[Opening Records for this task section]
(* ===== verification/RuntimeCounts.v ===== *)
(** * The metrics of the runtime count what happened

    The counters are incremented after the fact, so a snapshot may lag behind by
    what the threads have in hand; this file states by how much. *)
From stdpp Require Import gmap.
From S2P Require Import Prelude Double Domain Fsm FsmProps Metrics Pool Queue Interfaces Runtime.

Local Open Scope Z_scope.

(** The transitions a sequence of events causes. *)
Fixpoint changes (es : list Event) (m : MotorStateMachine) : Z :=
  match es with
  | [] => 0
  | e :: es => Z.b2z (changed (snd (handle e m))) + changes es (fst (handle e m))
  end.

Lemma changes_snoc (es : list Event) (e : Event) (m : MotorStateMachine) :
  changes (es ++ [e]) m = changes es m + Z.b2z (changed (snd (handle e (handle_all es m)))).
Proof.
  revert m. induction es as [|e' es IH]; intros m; simpl; [lia|]. rewrite IH.
  unfold handle_all at 1. simpl. fold (handle_all es (fst (handle e' m))). lia.
Qed.

(** A publication that has pushed its event and not counted it yet.  ([PubDrop]
    never carries [Pub_published].) *)
Definition pub_uncounted (p : Publish) : bool :=
  match p with
  | PubDrop _ r | PubCount r => bool_decide (r = Pub_published)
  | _ => false
  end.

Definition sensor_uncounted (c : Sensor) : bool :=
  match c with SnsPublish p => pub_uncounted p | _ => false end.

Definition client_uncounted (c : Client) : bool :=
  match c with
  | ClPublish p | StartPublish p | StartSelfTest p | StopPublish p => pub_uncounted p
  | _ => false
  end.

(** An event that the machine has handled and the control thread not counted. *)
Definition handled_uncounted (c : Control) : bool :=
  match c with CtlProcessed _ _ _ => true | _ => false end.
Definition change_uncounted (c : Control) : bool :=
  match c with CtlProcessed _ _ changed => changed | CtlTransition _ => true | _ => false end.

Section Counts.
Context {P Q : Type} `{!ObjectPool P PooledEvent} `{!EventQueue Q Handle}.
Context (protection : ProtectionConfig).
Context {cp cq : nat} `{!ObjectPoolLaws P PooledEvent cp} `{!EventQueueLaws Q Handle cq}.

#[local] Abbreviation Shared := (Shared (P := P) (Q := Q)).
#[local] Abbreviation System := (System (P := P) (Q := Q)).

(** [events_published_] lags behind the log by [k]. *)
Definition published_lag (s : Shared) (k : Z) : Prop :=
  events_published_ (metrics_ s) = (Z.of_nat (length (log_pushed s)) - k) mod u64_modulus.

Definition handled_lag (s : Shared) (c : Control) : Prop :=
  events_processed_ (metrics_ s)
  = (Z.of_nat (length (log_handled s)) - Z.b2z (handled_uncounted c)) mod u64_modulus ∧
  transitions_ (metrics_ s)
  = (changes (log_handled s) (machine_init protection) - Z.b2z (change_uncounted c)) mod u64_modulus.

(** The members the control thread's counters depend on. *)
Definition same_handled (s s' : Shared) : Prop :=
  events_processed_ (metrics_ s') = events_processed_ (metrics_ s) ∧
  transitions_ (metrics_ s') = transitions_ (metrics_ s) ∧ log_handled s' = log_handled s.

Lemma handled_lag_same (s s' : Shared) (c : Control) :
  same_handled s s' → handled_lag s c → handled_lag s' c.
Proof. intros (H1 & H2 & H3) [H4 H5]. unfold handled_lag. by rewrite H1, H2, H3. Qed.

Lemma incr_lag (a : Z) : u64_incr (a mod u64_modulus) = (a + 1) mod u64_modulus.
Proof. unfold u64_incr. by rewrite Zplus_mod_idemp_l. Qed.

Lemma publish_lag (now : Z) (expired : bool) (p p' : Publish) (s s' : Shared) (k : Z) :
  publish_step now expired p s = Some (p', s') →
  published_lag s (k + Z.b2z (pub_uncounted p)) →
  published_lag s' (k + Z.b2z (pub_uncounted p')) ∧ same_handled s s'.
Proof.
  unfold published_lag. intros Hp Hl. destruct p as [e|e|e h|h r|r|r]; simpl in Hp.
  - destruct (negb _); by simplify_eq.
  - destruct (op_create _ _) as [pl h]. destruct (negb _); by simplify_eq.
  - destruct (eq_push expired h (r_queue s)) as [[q []]|]; simplify_eq; try done.
    simpl in *. rewrite Hl, length_app. simpl. split; [|done]. f_equal. lia.
  - by simplify_eq.
  - simplify_eq. unfold count_publish. simpl in *. case_decide as Hr.
    + subst r. rewrite bool_decide_eq_true_2 in Hl by done. simpl in *. rewrite Hl, incr_lag.
      split; [|done]. f_equal. lia.
    + rewrite bool_decide_eq_false_2 in Hl by done. done.
  - done.
Qed.

Lemma sensor_lag (now : Z) (expired : bool) (sample : option SensorSample) (c c' : Sensor)
    (s s' : Shared) (k : Z) :
  sensor_step now expired sample c s = Some (c', s') →
  published_lag s (k + Z.b2z (sensor_uncounted c)) →
  published_lag s' (k + Z.b2z (sensor_uncounted c')) ∧ same_handled s s'.
Proof.
  intros Hs Hl. destruct c as [| |p| |]; try done; simpl in Hs.
  - destruct (sensor_stop s); [by simplify_eq|]. destruct sample; by simplify_eq.
  - destruct p; try (by simplify_eq);
      (destruct (publish_step _ _ _ _) as [[p' s1]|] eqn:Hp; simplify_eq; by eapply publish_lag).
  - destruct (sensor_stop s); by simplify_eq/=.
Qed.

Lemma client_lag (now : Z) (expired : bool) (call : Call) (c c' : Client) (y y' : System) (k : Z) :
  client_step now expired call c y = Some (c', y') →
  published_lag (shared y) (k + Z.b2z (client_uncounted c)) →
  published_lag (shared y') (k + Z.b2z (client_uncounted c')) ∧ same_handled (shared y) (shared y').
Proof.
  intros Hs Hl.
  assert (Hpub : ∀ p wrap next, publishing now expired p y wrap next = Some (c', y') →
    (∀ q, client_uncounted (wrap q) = pub_uncounted q) → (∀ r, client_uncounted (next r) = false) →
    published_lag (shared y) (k + Z.b2z (pub_uncounted p)) →
    published_lag (shared y') (k + Z.b2z (client_uncounted c')) ∧ same_handled (shared y) (shared y')).
  { intros p wrap next Hp Hw Hn Hk. unfold publishing in Hp.
    destruct p; try (destruct (publish_step _ _ _ _) as [[p' s1]|] eqn:Hq; simplify_eq; rewrite Hw;
                     by eapply publish_lag).
    simplify_eq. by rewrite Hn. }
  destruct c; cbn [client_step client_uncounted] in *;
    try (eapply Hpub; [exact Hs|done|done|done]);
    try (unfold join_if_needed in *; repeat case_match; by simplify_eq).
  destruct call; by simplify_eq.
Qed.

Lemma control_lag (now : Z) (c c' : Control) (s s' : Shared) :
  control_step now c s = Some (c', s') →
  machine_ s = handle_all (log_handled s) (machine_init protection) →
  handled_lag s c → handled_lag s' c' ∧ ∀ k, published_lag s k → published_lag s' k.
Proof.
  unfold handled_lag, published_lag. intros Hs Hm [Hh Ht].
  destruct c as [| |h|h lat|h lat ch|h|h|]; cbn [control_step] in Hs; try done.
  - destruct (eq_pop (r_queue s)) as [[q [h|]]|]; by simplify_eq.
  - destruct (op_deref _ _); by simplify_eq.
  - destruct (op_deref _ _) as [pe|]; [|done]. destruct (handle (event pe) (machine_ s)) as [m t] eqn:He.
    simplify_eq. cbn [set_machine metrics_ log_handled log_pushed handled_uncounted change_uncounted] in *.
    rewrite length_app, changes_snoc, <- Hm, He, Hh, Ht. simpl. split; [|done].
    split; f_equal; lia.
  - simplify_eq. rewrite record_processed_eq. cbn [set_metrics metrics_ log_handled log_pushed] in *.
    split; [|done]. cbn [store_max store_last count_processed events_processed_ transitions_].
    rewrite Hh, Ht, incr_lag. destruct ch; simpl; split; f_equal; lia.
  - simplify_eq. cbn [set_metrics metrics_ record_transition log_handled log_pushed
                     events_processed_ transitions_ events_published_] in *.
    split; [|done]. rewrite Hh, Ht, incr_lag. simpl. split; f_equal; lia.
  - by simplify_eq.
Qed.

(** A client's step touches another thread only where [start] creates it. *)
Lemma client_threads (now : Z) (expired : bool) (call : Call) (c c' : Client) (y y' : System) :
  client_step now expired call c y = Some (c', y') →
  clients y' = clients y ∧
  (control y' = control y ∨ c = StartControl ∧ control y' = CtlPop) ∧
  (sensor y' = sensor y ∨ c = StartSensor ∧ sensor y' = SnsCheck).
Proof.
  intros Hs. destruct c; cbn [client_step] in Hs; unfold publishing, join_if_needed in Hs;
    repeat case_match; simplify_eq; simpl; auto.
Qed.

Definition counts_inv (y : System) : Prop :=
  published_lag (shared y) (Z.b2z (sensor_uncounted (sensor y)) + count client_uncounted (clients y)) ∧
  handled_lag (shared y) (control y).

Lemma counts_step (y y' : System) (l : list Handle) (c : bool) :
  sys_inv protection y l c → rt_step y y' → counts_inv y → counts_inv y'.
Proof.
  intros Hinv Hstep [Hp Hh].
  destruct Hstep as [y now pc s Hs|y now expired sample pc s Hs|y pc s Hs
                    |y now expired call i cl cl' y' Hi Hs];
    unfold counts_inv; cbn [shared control sensor monitor clients].
  - destruct (si_core _ _ _ _ Hinv) as (m & evs & _ & _ & _ & _ & _ & Hm).
    destruct (control_lag _ _ _ _ _ Hs Hm Hh) as [Hh' Hp']. split; [by apply Hp'|done].
  - rewrite Z.add_comm in Hp. destruct (sensor_lag _ _ _ _ _ _ _ _ Hs Hp) as [Hp' Hsame].
    rewrite Z.add_comm. split; [done|]. by eapply handled_lag_same.
  - destruct (monitor y); simpl in Hs; try done; [destruct (monitor_stop _)|]; by simplify_eq/=.
  - pose proof (client_threads _ _ _ _ _ _ _ Hs) as (Hcl & Hctl & Hsns).
    pose proof (lf_start _ _ (si_life _ _ _ _ Hinv)) as Hst. rewrite Forall_lookup in Hst.
    destruct (Hst i cl Hi) as [SO1 SO2 _ _ _].
    assert (Hc : handled_uncounted (control y') = handled_uncounted (control y) ∧
                 change_uncounted (control y') = change_uncounted (control y)).
    { destruct Hctl as [->|[-> ->]]; [done|]. rewrite SO1 by (simpl; lia). done. }
    assert (Hq : sensor_uncounted (sensor y') = sensor_uncounted (sensor y)).
    { destruct Hsns as [->|[-> ->]]; [done|]. rewrite SO2 by (simpl; lia). done. }
    rewrite Hcl, (count_insert _ _ _ _ cl' Hi), Hq.
    set (rest := Z.b2z (sensor_uncounted (sensor y)) + count client_uncounted (clients y)
                 - Z.b2z (client_uncounted cl)).
    replace (Z.b2z (sensor_uncounted (sensor y)) + count client_uncounted (clients y))
      with (rest + Z.b2z (client_uncounted cl)) in Hp by (subst rest; lia).
    destruct (client_lag _ _ _ _ _ _ _ _ Hs Hp) as [Hp' Hsame]. split.
    + replace (Z.b2z (sensor_uncounted (sensor y)) + (count client_uncounted (clients y)
        - Z.b2z (client_uncounted cl) + Z.b2z (client_uncounted cl')))
        with (rest + Z.b2z (client_uncounted cl')) by (subst rest; lia). done.
    + eapply handled_lag_same; [exact Hsame|]. destruct Hc as [Hc1 Hc2].
      unfold handled_lag. rewrite Hc1, Hc2. exact Hh.
Qed.

Lemma reachable_counts (n : nat) (y : System) : rt_reachable protection n y → counts_inv y.
Proof.
  unfold rt_reachable. intros Hr. remember (runtime_init protection n) as y0 eqn:Hy0.
  assert (H0 : (∃ l c, sys_inv protection y0 l c) ∧ counts_inv y0).
  { subst y0. split; [eauto using runtime_init_inv|]. split; [|done].
    unfold published_lag. simpl. rewrite count_zero; [done|]. by apply Forall_replicate. }
  clear Hy0. induction Hr as [y|y y1 y2 Hs _ IH]; [apply H0|]. apply IH.
  destruct H0 as [(l & c & Hinv) Hc]. split; [by eapply rt_step_inv|by eapply counts_step].
Qed.

(** At most one publication per thread is uncounted. *)
Lemma lag_bounds (n : nat) (y : System) : rt_reachable protection n y →
  0 ≤ Z.b2z (sensor_uncounted (sensor y)) + count client_uncounted (clients y) ≤ Z.of_nat n + 1.
Proof.
  intros Hr. pose proof (count_nonneg client_uncounted (clients y)).
  pose proof (count_length client_uncounted (clients y)) as Hc.
  rewrite (clients_length protection n y Hr) in Hc. destruct (sensor_uncounted (sensor y)); simpl; lia.
Qed.
End Counts.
[Closing Records for this task section]
Problem description: Would you print exactly, and only, the lines of the data above from the line with "- simplify_eq. rewrite" through the line with "Lemma client_threads (now", inclusive?

Task output:
  - simplify_eq. rewrite record_processed_eq. cbn [set_metrics metrics_ log_handled log_pushed] in *.
    split; [|done]. cbn [store_max store_last count_processed events_processed_ transitions_].
    rewrite Hh, Ht, incr_lag. destruct ch; simpl; split; f_equal; lia.
  - simplify_eq. cbn [set_metrics metrics_ record_transition log_handled log_pushed
                     events_processed_ transitions_ events_published_] in *.
    split; [|done]. rewrite Hh, Ht, incr_lag. simpl. split; f_equal; lia.
  - by simplify_eq.
Qed.

(** A client's step touches another thread only where [start] creates it. *)
Lemma client_threads (now : Z) (expired : bool) (call : Call) (c c' : Client) (y y' : System) :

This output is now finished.